__WORK INSTRUCTION__.
From the records below, copy each line that has the word "lift" in it.
(STUDY MATERIAL Opens)
(** What follows when the command did not fail, whatever the modem answered. *)
Definition enter_finally : ril unit :=
  _ ← initializeCallback runtime_3g_port_type current_modem_type;
  _ ← pollSIMState current_modem_type;
  _ ← command (AT_multiline (s2b "AT+COPS=3,0;+COPS?;+COPS=3,1;+COPS?;+COPS=3,2;+COPS?") (s2b "+COPS:"));
  unsolicited RIL_UNSOL_RESPONSE_SIM_STATUS_CHANGED DNone.

(** Data of another length is refused, and then [err], which nothing has assigned,
    is read. *)
Definition requestEnterSimPin (request : pin_request) (data : ril_request_data) : ril unit :=
  l ← lift (strings data);
  cmd ← enter_command request (drop_null 3 (drop_null 2 l));
  match cmd with
  | None => _ ← complete RIL_E_GENERIC_FAILURE DNone; lift Ub
  | Some cmd =>
    r ← reply cmd;
    match r with
    | None => complete RIL_E_GENERIC_FAILURE DNone
    | Some r =>
      _ ← (if success r =? 0 then
             if pin_refused (at_get_cme_error r) then complete RIL_E_PASSWORD_INCORRECT (DInts [getNumRetries])
             else complete RIL_E_GENERIC_FAILURE DNone
           else complete RIL_E_SUCCESS (DInts [getNumRetries]));
      enter_finally
    end
  end.

(** *** Passwords and locks *)

Definition requestChangePassword (facility : bytes) (data : ril_request_data) : ril unit :=
  pw ← lift (passwords data);
  match pw with
  | None => complete RIL_E_GENERIC_FAILURE (DInts [-1])
  | Some (old, new) =>
    r ← reply (cpwd facility old new);
    match r with
    | None => complete RIL_E_GENERIC_FAILURE (DInts [getNumRetries])
    | Some r =>
      if success r =? 0 then
        let '(e, num_retries) := password_error (at_get_cme_error r) in complete e (DInts [num_retries])
      else complete RIL_E_SUCCESS (DInts [getNumRetries])
    end
  end.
(STUDY MATERIAL Closes)
__RESPONSE BELOW__.
  l ← lift (strings data);
  | None => _ ← complete RIL_E_GENERIC_FAILURE DNone; lift Ub
  pw ← lift (passwords data);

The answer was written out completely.